As the rescue teams spread out over Jenin camp last week, after the Israeli army claimed victory in its battle against several hundred armed Palestinian radicals, it was clear something cataclysmic had occurred.

Instead of the Hawamish neighbourhood -previously a jumble of mismatched cinderblock homes - a vista lay open to the hills beyond.

Stunned and dusty in this new world, returning Palestinians wandered around a moonscape the size of two football pitches. It was littered with the detritus of human life - blankets, a little girl's tartan skirt, a child's orange boxing glove, shoes, a musical keyboard. Women in hijab headscarves dug at the crushed rubble with buckets and bare hands. Five-year-old Ahmed Hindi cried: "I want to go home." He didn't know he was standing on it.

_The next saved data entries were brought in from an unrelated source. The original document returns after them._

(** Callbacks that touch neither the round nor the name on display. *)
Definition passive (cb : Callback) : bool :=
  match cb with
  | NoCallback | HideStartScreen | IndicatorHidden => true
  | _ => false
  end.

(** Nothing is under way that could change the round: every interval is
    cleared and every running animation is a tween with a passive callback. *)
Definition quiet (st : State) : Prop :=
  Forall (fun t => active t = false) (timers st) /\
  Forall (fun a => match a with
                   | Tween _ _ cb => passive cb = true
                   | ShuffleTimeline _ => False
                   end) (animations st).

(** No round is between its shuffle and its reveal, and no tween of
    [resetForNextRound] is running. *)
Definition noRelease (st : State) : Prop :=
  Forall (fun a => match a with
                   | Tween _ _ FlagReset => False
                   | Tween _ _ _ => True
                   | ShuffleTimeline _ => False
                   end) (animations st).

(** Timer handles are given out in order. *)
Definition handlesInOrder (st : State) : Prop :=
  Forall (fun t => (timerId t < length (timers st))%nat) (timers st).

(** The lock is held with no entry selected and nothing under way that
    could select one. *)
Definition stuck (st : State) : Prop :=
  isAnimating st = true /\ currentFlag st = None /\ noRelease st.

(** *** Draws

    What rounding can move: one part in [2 ^ 52]. *)
Definition slack : Q := pow2 (-52).

(** [index] is the cell the draw [r] falls in when the interval from 0 to 1
    is cut into [cells] cells of equal width, the two ends of each cell
    being good to one part in [2 ^ 52]: [r] is in the cell of [index] widened
    by that much, and a draw inside a cell narrowed by that much has the
    index of that cell.  A draw spread evenly over the interval gives each
    index of [0, cells) the same share, 1/[cells], to that precision. *)
Definition cellOf (r : Q) (cells index : Z) : Prop :=
  (0 <= index < cells)%Z /\
  (inject_Z index / inject_Z cells * (1 - slack) <= r /\
   r < inject_Z (index + 1) / inject_Z cells * (1 + slack))%Q /\
  forall j : Z, (0 <= j)%Z ->
    (inject_Z j / inject_Z cells * (1 + slack) <= r)%Q ->
    (r <= inject_Z (j + 1) / inject_Z cells * (1 - slack))%Q ->
    index = j.

(** *** A sample session: the first address answers with France and Japan,
    every draw is 1/2, the audio interface works. *)

Definition france : value :=
  VObj [("name", VObj [("common", VStr "France")]);
        ("flags", VObj [("svg", VStr "https://flagcdn.com/fr.svg")]);
        ("cca2", VStr "FR")].

Definition japan : value :=
  VObj [("name", VObj [("common", VStr "Japan")]);
        ("flags", VObj [("png", VStr "https://flagcdn.com/w320/jp.png")]);
        ("cca2", VStr "JP")].

Definition sampleWorld : World :=
  mkWorld (fun _ _ => Responded 200 (Json (VArr [france; japan])))
          (fun _ => (1 # 2)%Q)
          None.

(** The button is clicked, the start screen and the loading screen fade
    out: the first round is shuffling. *)
Definition shufflingGame : State :=
  run sampleWorld [Click; Advance 0; Advance 0] newGame.

(** The timeline has run its thirteen steps and its closing tween, and
    [playRound] has chosen the flag and started the reveal. *)
Definition revealedGame : State :=
  run sampleWorld (repeat (Advance 1) 15) shufflingGame.

Definition japanEntry : FlagEntry :=
  mkFlag (VStr "Japan") (VStr "Yaponiya")
    (VStr "https://flagcdn.com/w320/jp.png") (VStr "JP").

(** The reveal has completed, the interval has fired once and the countdown
    number has faded out: the name is on display. *)
Definition nameShownGame : State :=
  run sampleWorld [Advance 2; Tick 0; Advance 3] revealedGame.


(** The first request is answered 404, the second with the empty array,
    the others with France and Japan. *)
Definition fallbackWorld : World :=
  mkWorld
    (fun requestNo _ =>
       match requestNo with
       | 0 => Responded 404 (BadJson "Unexpected token")
       | 1 => Responded 200 (Json (VArr []))
       | _ => Responded 200 (Json (VArr [france; japan]))
       end)
    (fun _ => (1 # 2)%Q)
    None.

(** No request gets through. *)
Definition offlineWorld : World :=
  mkWorld (fun _ _ => Rejected "Failed to fetch") (fun _ => (1 # 2)%Q) None.

Definition secondEndpoint : Endpoint :=
  mkEndpoint "https://restcountries.com/v3.1/all" parseRestCountriesV3.

Definition franceEntry : FlagEntry :=
  mkFlag (VStr "France") (VStr "Fransiya")
    (VStr "https://flagcdn.com/fr.svg") (VStr "FR").

(** *** What holds in every state the game gets to *)

(** The parts of a round under way among the running animations: the
    shuffle timeline, the reveal and the fade that ends the countdown. *)
Definition roundTask (a : Task) : bool :=
  match a with
  | ShuffleTimeline _ => true
  | Tween _ _ RevealDone => true
  | Tween _ _ CountdownHidden => true
  | Tween _ _ _ => false
  end.

Definition countdownFade (a : Task) : bool :=
  match a with
  | Tween _ _ CountdownHidden => true
  | _ => false
  end.

(** Tweens only the [count > 0] branch of the interval callback and
    [resetForNextRound] start. *)
Definition neverStarted (a : Task) : bool :=
  match a with
  | Tween _ _ (ShowCount _) => true
  | Tween _ _ NameHidden => true
  | Tween _ _ FlagReset => true
  | _ => false
  end.

Definition timerOn (st : State) : bool := existsb active (timers st).

(** How many rounds are under way: parts of a round among the animations,
    plus one for an interval that is set. *)
Definition underWay (st : State) : nat :=
  length (List.filter roundTask (animations st)) + (if timerOn st then 1 else 0).

(** The countdown is on: its interval is set or its last fade is running. *)
Definition counting (st : State) : bool :=
  existsb countdownFade (animations st) || timerOn st.

(** An entry as the parsers make them for the working set: a name of the
    allow-list with the table's translation. *)
Definition entryOk (e : FlagEntry) : Prop :=
  exists n t, name e = VStr n /\ In n popularCountryNames /\
              translations !! n = Some t /\ nameUzbek e = VStr t.

Record sound (st : State) : Prop := mkSound {
  one_round : (underWay st <= 1)%nat;
  round_locked :
    underWay st = 1%nat -> isAnimating st = true /\ countryNameVisible st = false;
  shuffling_locked : isShuffling st = true -> isAnimating st = true;
  counting_not_shuffling : counting st = true -> isShuffling st = false;
  nothing_dead : Forall (fun a => neverStarted a = false) (animations st);
  timers_in_place :
    forall i t, nth_error (timers st) i = Some t ->
      timerId t = i /\
      (active t = true -> count t = 1%Z /\ countdownInterval st = Some i);
  counter_text : countdownText st = "" \/ countdownText st = "1";
  flags_ok : Forall entryOk (flags st);
  current_in_flags : forall f, currentFlag st = Some f -> In f (flags st);
  shown_name :
    countryNameVisible st = true ->
    exists f t, currentFlag st = Some f /\ nameUzbek f = VStr t /\
                countryNameText st = t
}.

(** The states the game gets to from its construction, in some world, by
    some sequence of events. *)
Definition reachable (st : State) : Prop :=
  exists w evs, st = run w evs newGame.

(** The event makes [playRound] run: a click on the button, the Enter key,
    or the completion of the fade of the loading screen. *)
Definition startsRound (ev : Event) (st : State) : Prop :=
  match ev with
  | Click => True
  | KeyDown key => key = "Enter"
  | Advance i =>
      exists target duration,
        nth_error (animations st) i = Some (Tween target duration LoadingHidden)
  | Tick _ => False
  end.



(** The start screen has faded out while the loading screen is still on. *)
Definition loadingGame : State := run sampleWorld [Click; Advance 0] newGame.

(** Nothing could be loaded, the start screen has faded out, Enter has asked
    for a round and its timeline, built over the empty working set, has run
    its thirteen steps and its closing tween. *)
Definition strandedGame : State :=
  run offlineWorld
    ([Click; Advance 0; KeyDown "Enter"] ++ repeat (Advance 2) 14) newGame.

(** * Properties *)

(** Unfolds the field updates and reads the fields of the result. *)
Ltac state_cbn :=
  cbv beta iota delta [
       flags isLoading isAnimating isShuffling currentFlag
       countdownInterval startScreenHidden loadingScreenActive
       gameScreenActive countdownDisplay countdownText countryNameVisible
       countryNameText infoDisplay shuffleIndicatorActive flagImageSrc
       flagImageAlt flagImageVisible animations timers console alerts
       fetched randomCalls set_flags set_isLoading set_isAnimating
       set_isShuffling set_currentFlag set_countdownInterval
       set_startScreenHidden set_loadingScreenActive set_gameScreenActive
       set_countdownDisplay set_countdownText set_countryNameVisible
       set_countryNameText set_infoDisplay set_shuffleIndicatorActive
       set_flagImageSrc set_flagImageAlt set_flagImageVisible
       set_animations set_timers set_console set_alerts set_fetched
       set_randomCalls logLine startTask startTween ].

(** The same in the hypotheses too. *)
Ltac state_cbn_all :=
  cbv beta iota delta [
       flags isLoading isAnimating isShuffling currentFlag
       countdownInterval startScreenHidden loadingScreenActive
       gameScreenActive countdownDisplay countdownText countryNameVisible
       countryNameText infoDisplay shuffleIndicatorActive flagImageSrc
       flagImageAlt flagImageVisible animations timers console alerts
       fetched randomCalls set_flags set_isLoading set_isAnimating
       set_isShuffling set_currentFlag set_countdownInterval
       set_startScreenHidden set_loadingScreenActive set_gameScreenActive
       set_countdownDisplay set_countdownText set_countryNameVisible
       set_countryNameText set_infoDisplay set_shuffleIndicatorActive
       set_flagImageSrc set_flagImageAlt set_flagImageVisible
       set_animations set_timers set_console set_alerts set_fetched
       set_randomCalls logLine startTask startTween ] in *.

Images of this man-made earthquake zone have flashed around the world as evidence that the Israeli prime minister, Ariel Sharon, is responsible for another war crime in Jenin on a par with the massacre of Palestinians in the Chatila and Sabra refugee camps in Beirut 20 years ago.

Israel has responded that the devastation was the consequence of a pitched battle against entrenched terrorists.

What really happened? Tragedy doesn't necessarily breed truth. The propaganda war had begun before the white dust settled over Jenin.

Rafi Laderman, a personable Israeli reserve major, emerged from the battlefield and made the rounds of the media in his rumpled green uniform. His clear plastic spectacles signalled his real job as a marketing consultant.

Laderman insisted that all the buildings in the refugee camp had been destroyed by explosive booby traps set by the terrorists, or levelled by Israeli bulldozers because they "presented additional engineering difficulties" that could endanger civilians. He himself had stopped the fighting to lead Palestinian civilians to safety.

All that seemed disingenuous. Equally unlikely were Palestinian claims that the Israelis had killed 500 Palestinians in cold blood, most civilians, and buried them in mass graves under the rubble after running them over with tanks. Israel said about 70 had been killed.

Terje Roed-Larsen, the United Nations envoy to the Middle East, cut through the propaganda by stating the obvious: "No military operation can justify this scale of destruction. Whatever the purpose was, the effect is collective punishment of a whole society."

He and his family received telephone death threats from Israeli callers for his pains.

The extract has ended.